Graham Heys requests:
"Lately, I have been wriggling with the concept of an unreliable narrator.
Specifically what precisely constitutes one? In The Usual Suspects, Verbal
Kint is clearly an unreliable narrator, as his narrative is exposed as false
in the film; but does an unreliable narrator have to be foregrounded as
such? For example, in Melville's top gangster hat movie Le Doulos, Silien
(Jean-Paul Belmondo) gives an explanation of events which may be considered
to be highly dubious but which is nevertheless neither exposed nor countered
in the film. Do both of these narrators qualify as 'unreliable', despite
their differences? Can anyone point me towards other films or articles , , , "
 
 
This is a complex subject, which depends in part on how you define "narrator"
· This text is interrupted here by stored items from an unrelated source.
(** The host's service table and the record's service set after the service
    unregistration loop. *)
Fixpoint stopDeclared (orig : gset string) (m : gmap string Service)
    (scs : list ServiceClass) : gmap string Service :=
  match scs with
  | [] => m
  | sc :: scs' =>
      stopDeclared orig
        (if decide (serviceType sc ∈ orig) then m else delete (serviceType sc) m) scs'
  end.

Fixpoint disownServices (orig : gset string) (m : gmap string Service) (o : gset string)
    (scs : list ServiceClass) : gset string :=
  match scs with
  | [] => o
  | sc :: scs' =>
      if decide (serviceType sc ∈ orig) then disownServices orig m o scs'
      else match m !! serviceType sc with
           | Some _ =>
               disownServices orig (delete (serviceType sc) m) (o ∖ {[serviceType sc]}) scs'
           | None => disownServices orig m o scs'
           end
  end.

Definition afterUnregisterServices (plugin : Plugin) (scs : list ServiceClass)
    (s : State) : State :=
  set_plugins
    (update_found plugin
       (set_pc_services (fun o =>
          disownServices (originalServices s) (rt_services (runtime s)) o scs)))
    (set_runtime (set_rt_services (fun m => stopDeclared (originalServices s) m scs)) s).

(** The state [registerPluginComponents] leaves when it returns, and the
    state [unregisterPluginComponents] leaves, for the record [pluginId]
    found for the plugin. *)
Definition afterRegistration (w : World) (plugin : Plugin) (pluginId : string)
    (s : State) : State :=
  set_runtime (set_rt_plugins (fun l => l ++ [plugin]))
    (afterRegisterServices w plugin pluginId (services plugin)
       (afterRegisterEvents w plugin pluginId (events plugin)
          (afterRegister w KEvaluator plugin pluginId (evaluators plugin)
             (afterRegister w KProvider plugin pluginId (providers plugin)
                (afterRegister w KAction plugin pluginId (actions plugin) s))))).

Definition afterUnregistration (plugin : Plugin) (pluginId : string) (s : State) : State :=
  set_componentRegistry (delete pluginId)
    (set_runtime (set_rt_plugins (remove_first (plugin_named (plugin_name plugin))))
       (afterUnregisterServices plugin (services plugin)
          (afterUnregisterEvents plugin
             (afterUnregister KEvaluator plugin (evaluators plugin)
                (afterUnregister KProvider plugin (providers plugin)
                   (afterUnregister KAction plugin (actions plugin) s)))))).

(** How many entries of a host array carry the name [n]. *)
Definition countNamed (n : string) (l : list Component) : nat :=
  length (filter (fun c => c_name c = n) l).

(** The handlers registered on the host for an event. *)
Definition handlersOf (s : State) (eventName : string) : list Handler :=
  default [] (rt_events (runtime s) !! eventName).

(** Whether a tracking Map holds handler [h] under event [e]. *)
Definition isTracked (tracked : list (string * list Handler)) (e : string) (h : Handler)
    : bool :=
  existsb (fun ev => bool_decide (ev.1 = e) && bool_decide (h ∈ ev.2)) tracked.

(** An event entry as the host keeps it after an unregistration: no entry
    rather than an empty array. *)
Definition nonEmpty (o : option (list Handler)) : option (list Handler) :=
  match o with
  | Some (x :: l) => Some (x :: l)
  | _ => None
  end.
(** * Verification of [src/helpers/33Together.js]

    A shallow embedding of the PoolTogether ("33 Together") helper module of
    the Olympus front-end, and the properties of its functions.

    JavaScript numbers are IEEE-754 binary64 values.  They are embedded as
    Rocq's primitive [float]s, whose operations are specified by the
    Standard Library against [SpecFloat] (module [FloatAxioms]).  The
    arithmetic operators of the source therefore round exactly as the
    source does.  [Math.pow] is the one operation whose result the language
    does not fix in every case: the development is parametric in what the
    engine returns there. *)

From Stdlib Require Import ZArith Bool List String Ascii Lia.
From Stdlib Require Import DecimalString DecimalPos DecimalZ Floats.
From Stdlib Require Import Reals Lra.
Import ListNotations.

Local Open Scope Z_scope.

(* Decimal literals denote the nearest binary64 value, as in the source. *)
Set Warnings "-inexact-float".

(* ================================================================== *)
(** * JavaScript numbers *)
(* ================================================================== *)

Module JS.

(** The Number nearest to an integer (round to nearest, ties to even). *)
Definition Z2f (z : Z) : float :=
  SF2Prim (binary_normalize prec emax z 0 false).

(** The Number nearest to [mant * 10 ^ exp10], with the sign [neg]; the
    mathematical value of a decimal literal, rounded once. *)
Definition decimal_to_float (neg : bool) (mant : Z) (exp10 : Z) : float :=
  if mant =? 0 then (if neg then neg_zero else zero)
  else if 0 <=? exp10 then
    SF2Prim (binary_normalize prec emax
               (cond_Zopp neg (mant * 10 ^ exp10)) 0 false)
  else
    let '(q, e, l) :=
      SFdiv_core_binary prec emax mant 0 (10 ^ (- exp10)) 0 in
    SF2Prim (binary_round_aux prec emax neg q e l).

(** [Math.round]: the integral Number closest to [x], ties towards
    [+Infinity]; a result of magnitude below one half keeps the sign of
    [x]. *)
Definition Math_round (x : float) : float :=
  match Prim2SF x with
  | S754_finite s m e =>
      if 0 <=? e then x
      else
        let n := (2 * cond_Zopp s (Zpos m) + 2 ^ (- e)) / 2 ^ (1 - e) in
        if n =? 0 then (if s then neg_zero else zero) else Z2f n
  | _ => x
  end.

(** The power an engine computes for a finite base that is not zero and an
    integral exponent that is not zero. *)
Definition pow_engine : Type := float -> Z -> float.

(** The correctly rounded power: the Number nearest to the exact power of a
    finite base.  An engine of full accuracy returns it; it serves as the
    sample engine. *)
Definition correctly_rounded_pow : pow_engine := fun base n =>
  match Prim2SF base with
  | S754_finite s m e =>
      let sz := s && Z.odd n in
      if 0 <? n then
        SF2Prim (binary_round prec emax sz
                   (Pos.pow m (Z.to_pos n)) (e * n))
      else
        let '(q, e', l) :=
          SFdiv_core_binary prec emax 1 (- (e * (- n)))
            (Zpos (Pos.pow m (Z.to_pos (- n)))) 0 in
        SF2Prim (binary_round_aux prec emax sz q e' l)
  | _ => nan
  end.

Section Engine.

(** ECMAScript leaves [Math.pow] implementation-approximated wherever it
    does not fix the result, and the engines do not all return the same
    Number there.  That part of the function is the engine's own. *)
Variable engine : pow_engine.

(** [Math.pow] with an integral exponent, by the cases of
    [Number::exponentiate]: an exponent of zero, then a base that is [NaN],
    an infinity or a zero are fixed by the language; the power of any other
    base is the engine's. *)
Definition Math_pow (base : float) (n : Z) : float :=
  if n =? 0 then one
  else
    match Prim2SF base with
    | S754_nan => nan
    | S754_infinity s =>
        if 0 <? n then (if s && Z.odd n then neg_infinity else infinity)
        else (if s && Z.odd n then neg_zero else zero)
    | S754_zero s =>
        if 0 <? n then (if s && Z.odd n then neg_zero else zero)
        else (if s && Z.odd n then neg_infinity else infinity)
    | S754_finite _ _ _ => engine base n
    end.

End Engine.

(** ** Strings to numbers

    Strings are sequences of one-byte code units.  The two conversions of
    the language, [StringToNumber] (the whole string must be a numeric
    literal) and [parseFloat] (the longest prefix that is a decimal literal),
    share the scanner below. *)

Definition is_digit (c : ascii) : bool :=
  let n := Z.of_nat (nat_of_ascii c) in (48 <=? n) && (n <=? 57).

Definition digit_val (c : ascii) : Z := Z.of_nat (nat_of_ascii c) - 48.

(** [StrWhiteSpaceChar], within one byte: TAB, LF, VT, FF, CR, SP, NBSP. *)
Definition is_white (c : ascii) : bool :=
  let n := Z.of_nat (nat_of_ascii c) in
  ((9 <=? n) && (n <=? 13)) || (n =? 32) || (n =? 160).

Fixpoint skip_white (s : string) : string :=
  match s with
  | String c s' => if is_white c then skip_white s' else s
  | EmptyString => s
  end.

Fixpoint all_white (s : string) : bool :=
  match s with
  | String c s' => is_white c && all_white s'
  | EmptyString => true
  end.

(** Reads a run of decimal digits: the value accumulated on [acc], the
    number of digits read, and the rest of the string. *)
Fixpoint scan_digits (s : string) (acc : Z) (n : Z) : Z * Z * string :=
  match s with
  | String c s' =>
      if is_digit c then scan_digits s' (10 * acc + digit_val c) (n + 1)
      else (acc, n, s)
  | EmptyString => (acc, n, s)
  end.

(** The optional [ExponentPart]: [e] or [E], an optional sign and at least
    one digit.  Without one the exponent is [0] and nothing is consumed. *)
Definition scan_exponent (s : string) : Z * string :=
  match s with
  | String c s1 =>
      if (Ascii.eqb c "e" || Ascii.eqb c "E")%char then
        let '(neg, s2) :=
          match s1 with
          | String "-"%char r => (true, r)
          | String "+"%char r => (false, r)
          | _ => (false, s1)
          end in
        let '(v, k, rest) := scan_digits s2 0 0 in
        if 0 <? k then (cond_Zopp neg v, rest) else (0, s)
      else (0, s)
  | EmptyString => (0, s)
  end.

(** What an unsigned literal denotes. *)
Inductive literal :=
  | LitInfinity
  | LitDecimal (mant : Z) (exp10 : Z).

(** The longest prefix of [s] that is a [StrUnsignedDecimalLiteral], with
    the rest of the string; [None] when no prefix is one. *)
Definition scan_unsigned (s : string) : option (literal * string) :=
  if prefix "Infinity" s then
    Some (LitInfinity, substring 8 (length s - 8) s)
  else
    let '(ip, ni, r1) := scan_digits s 0 0 in
    match r1 with
    | String "."%char r2 =>
        let '(fp, nf, r3) := scan_digits r2 ip 0 in
        if (0 <? ni) || (0 <? nf) then
          let '(ex, r4) := scan_exponent r3 in
          Some (LitDecimal fp (ex - nf), r4)
        else None
    | _ =>
        if 0 <? ni then
          let '(ex, r4) := scan_exponent r1 in
          Some (LitDecimal ip ex, r4)
        else None
    end.
(** X11.  Starting from a new data client, after any calls on it, every
    cache entry holds a plain object, and so [getIdentityData] returns a
    plain object or [null], never another kind of value. *)
Theorem cache_holds_objects `{Host} (calls : list service_call) (e : env) (u : string) :
  let svc := run_services calls QobotoApiService.new in
  objects_only (cache svc)
  /\ (fst (getIdentityData e u svc) = VNull
      \/ exists o, fst (getIdentityData e u svc) = VObj o).
Proof.
  assert (Hinv : forall svc0, objects_only (cache svc0) ->
                   objects_only (cache (run_services calls svc0))).
  { induction calls as [|c calls IH]; intros svc0 H0; [exact H0|].
    apply IH. now apply run_service_objects. }
  assert (Hnew : objects_only (cache (run_services calls QobotoApiService.new))).
  { apply Hinv. intros k entry. cbn. now rewrite lookup_empty. }
  cbn zeta. split; [exact Hnew|].
  set (svc := run_services calls QobotoApiService.new) in *.
  destruct (fst (cache_get (now_check e) ("qoboto_" +:+ u) (cache svc))) as [d|] eqn:E.
  - destruct (cache_get_hit _ _ _ _ E) as (_ & entry & Hk & Hd & _).
    destruct (Hnew _ _ Hk) as [o Ho]. right. exists o.
    rewrite (getIdentityData_hit e u svc d E). cbn [fst]. congruence.
  - destruct (getIdentityData_miss e u svc E) as [-> | (d & Ht & [v Hv] & ->)];
      [now left|].
    destruct (findMainSection_object v d Hv) as [-> | Ho]; [discriminate | now right].
Qed.

(** X12.  A section fetched on a cache miss is served from the cache by a
    later call for the same locator as long as the clock of that call is
    less than five minutes past the clock at which it was stored: the same
    section comes back, whatever the world would answer, and the data
    client, its log of requests included, stays as it is. *)
Theorem fetched_then_cached `{Host} (e e' : env) (u : string)
  (svc : QobotoApiService.t) :
  fst (cache_get (now_check e) ("qoboto_" +:+ u) (cache svc)) = None ->
  fst (getIdentityData e u svc) <> VNull ->
  (now_check e' - now_store e < 5 * 60 * 1000)%Z ->
  let '(d, svc1) := getIdentityData e u svc in
  getIdentityData e' u svc1 = (d, svc1).
Proof.
  intros Hmiss Hd Hage.
  destruct (getIdentityData_miss e u svc Hmiss) as [E | (d & Ht & _ & E)];
    rewrite E in Hd |- *; [now destruct Hd|].
  apply getIdentityData_hit. cbn [cache with_cache with_request].
  unfold cache_set.
  rewrite (cache_get_fresh _ _ _ {| data := d; timestamp := now_store e |});
    [reflexivity | apply lookup_insert_eq | exact Hage].
Qed.
Lemma run_ops_grows os : ∀ db,
  NoDup (pk <$> db) →
  ∃ kept added,
    run_ops os db = kept ++ added ∧ Forall2 same_but_hash db kept ∧
    (length added ≤ length os)%nat.
Proof.
  induction os as [|o os IH]; intros db Hnd.
  - exists db, []. rewrite app_nil_r. split; [done|]. split; [|done].
    apply Forall_Forall2_diag, Forall_forall. intros r _. apply same_but_hash_refl.
  - destruct (IH (run_op db o) (run_op_NoDup db o Hnd)) as (kept & added & Hrun & Hkept & Hlen).
    change (run_ops (o :: os) db) with (run_ops os (run_op db o)).
    rewrite Hrun. cbn [length].
    destruct (run_op_shape db o Hnd) as [Hop|[(r & Hop & _)|(key & h & Hop)]];
      rewrite Hop in Hkept.
    + exists kept, added. split; [done|]. split; [done|]. lia.
    + apply Forall2_app_inv_l in Hkept as (kept1 & kept2 & Hk1 & Hk2 & ->).
      exists kept1, (kept2 ++ added). rewrite <-app_assoc. split; [done|]. split; [done|].
      apply Forall2_length in Hk2. rewrite length_app. simpl in *. lia.
    + exists kept, added. split; [done|]. split; [|lia].
      assert (Forall2 same_but_hash db (rehash key h <$> db)) as Hstep.
      { apply Forall2_fmap_r, Forall_Forall2_diag, Forall_forall.
        intros r _. apply same_but_hash_rehash. }
      eapply Forall2_trans; [|exact Hstep|exact Hkept].
      intros r1 r2 r3 H12 H23. by eapply same_but_hash_trans.
Qed.

(** Along every history that starts on the empty registry no two records
    share a primary key. *)
Theorem registry_keys_unique os : NoDup (pk <$> run_ops os []).
Proof. apply run_ops_NoDup. constructor. Qed.

(** The registry is append-only but for the hash: continuing a history never
    deletes or reorders a record and never changes a field of a record other
    than [chunk_hash], and it adds at most one record per operation. *)
Theorem registry_append_only os os' :
  ∃ kept added,
    run_ops (os ++ os') [] = kept ++ added ∧
    Forall2 same_but_hash (run_ops os []) kept ∧
    (length added ≤ length os')%nat.
Proof.
  unfold run_ops at 1. rewrite fold_left_app.
  apply run_ops_grows, (run_ops_NoDup os []). constructor.
Qed.
End history_more.

(** * More on ChunkRegistry: updates and queries *)



Lemma filter_none {A} (p : A → bool) (l : list A) :
  (∀ x, p x = false) → List.filter p l = [].
Proof. intros Hp. induction l as [|a l IH]; simpl; [done|]. by rewrite Hp. Qed.

Section update_query_more.
Import ChunkRegistry ChunkHistory ChunkQuery.
Context `{Constants} `{HashProvider}.

(** Saving a row that was read under [key], with a new hash: the row is found
    again under [key] with that hash, every other key finds what it found
    before, and the table has as many rows as before. *)
Lemma save_lookup key self h (db : table) :
  get_by_pk key db = Some self →
  get_by_pk key (save (set_chunk_hash self h) db) = Some (set_chunk_hash self h) ∧
  (∀ k, k ≠ key → get_by_pk k (save (set_chunk_hash self h) db) = get_by_pk k db) ∧
  length (save (set_chunk_hash self h) db) = length db.
Proof.
  intros Hget. pose proof (get_by_pk_Some _ _ _ Hget) as [Hin Hpk].
  unfold save. simpl.
  rewrite bool_decide_eq_true_2 by (by apply list_elem_of_fmap_2).
  set (g := fun r => if bool_decide (pk r = pk self) then set_chunk_hash self h else r).
  assert (∀ k r, bool_decide (pk (g r) = k) = bool_decide (pk r = k)) as Hg.
  { intros k r. unfold g. destruct (bool_decide (pk r = pk self)) eqn:Hr; [|done].
    apply bool_decide_eq_true_1 in Hr. simpl. by rewrite Hr. }
  split; [|split].
  - unfold get_by_pk in *. rewrite find_fmap_stable by apply Hg.
    rewrite Hget. simpl. unfold g. by rewrite bool_decide_eq_true_2.
  - intros k Hk. unfold get_by_pk. rewrite find_fmap_stable by apply Hg.
    destruct (List.find _ db) as [r|] eqn:Hfind; [|done]. simpl. f_equal.
    apply find_some in Hfind as [_ Hr%bool_decide_eq_true_1].
    unfold g. rewrite bool_decide_eq_false_2; [done|]. congruence.
  - apply length_fmap.
Qed.

(** Update and look up: after [update_chunk_hash] (or its low-memory
    variant) on the record read under a key, that key reads the record with
    the new hash and all its other fields, no other key reads anything new,
    and the registry has as many records as before. *)
Theorem update_chunk_hash_lookup key self data frags db :
  get_by_pk key db = Some self →
  (get_by_pk key (snd (update_chunk_hash self data db))
   = Some (set_chunk_hash self (security.chunk_hash data)) ∧
   (∀ k, k ≠ key → get_by_pk k (snd (update_chunk_hash self data db)) = get_by_pk k db) ∧
   length (snd (update_chunk_hash self data db)) = length db) ∧
  (get_by_pk key (snd (low_memory_update_chunk_hash self frags db))
   = Some (set_chunk_hash self (security.low_memory_chunk_hash frags)) ∧
   (∀ k, k ≠ key →
         get_by_pk k (snd (low_memory_update_chunk_hash self frags db)) = get_by_pk k db) ∧
   length (snd (low_memory_update_chunk_hash self frags db)) = length db).
Proof. intros Hget. split; by apply save_lookup. Qed.





(** Register and query: the record a successful [register_chunked_data]
    creates is the last of the table, and the range query finds it under its
    study, its participant's patient id, its data type and a window that
    closes on its time bin at both ends. *)
Theorem registered_chunk_is_found ps p dt tb cp fc st pa su db db' :
  Participant.patient_id_of ps pa = Some p →
  register_chunked_data dt tb cp fc st pa su db = (Return (), db') →
  ∃ r, last db' = Some r ∧
       r ∈ get_chunks_time_range ps st (Some [p]) (Some [dt])
             (ArgDatetime (time_bin r)) (ArgDatetime (time_bin r)) db'.
Proof.
  intros Hp (_ & n & t & _ & _ & ->)%register_chunked_data_inv.
  eexists. split; [apply last_snoc|].
  apply list_elem_of_In, filter_In. split.
  - apply in_or_app. right. by left.
  - simpl. rewrite Hp. rewrite !bool_decide_eq_true_2; try done; try lia.
    + apply list_elem_of_here.
    + apply list_elem_of_here.
Qed.

(** A window whose end is before its start selects nothing. *)
Theorem inverted_window_is_empty ps sid u d (s e : datetime) db :
  e < s →
  get_chunks_time_range ps sid u d (ArgDatetime s) (ArgDatetime e) db = [].
Proof.
  intros Hes. unfold get_chunks_time_range, objects_filter.
  apply filter_none. intros r. apply not_true_iff_false. intros Hall.
  rewrite forallb_forall in Hall.
  assert (lookup_holds ps r (time_bin__gte s) = true) as Hs
    by (apply Hall; destruct u as [[|??]|], d as [[|??]|]; simpl; tauto).
  assert (lookup_holds ps r (time_bin__lte e) = true) as He
    by (apply Hall; destruct u as [[|??]|], d as [[|??]|]; simpl; tauto).
  simpl in Hs, He. apply bool_decide_eq_true_1 in Hs, He. lia.
Qed.

End update_query_more.

(** * More on FileToProcess *)

Lemma prefix_append s t : String.prefix s (s +:+ t) = true.
Proof.
  induction s as [|c s IH]; simpl; [by destruct t|].
  destruct (ascii_dec c c); [exact IH|done].
Qed.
to begin with.  Is the narrator only to be considered a character in the
film?  What level of "telling" is involved in the unreliability?  Is the
unreliability an act of deliberate deception, or is the narrator-character
unaware of his/her own self-deception?  And so on.
 
Two positions on these issues are staked out by David Bordwell in NARRATION
IN THE FICTION FILM and by Seymour Chatman in STORY AND DISCOURSE and COMING
TO TERMS.  Although I think their differences are ultimately grounded in
rhetorical figures, they carry on a partial debate with each other in these
three books.
 
At least they should give a good sense of the scope of the issue and, of
course, they refer to a number of films.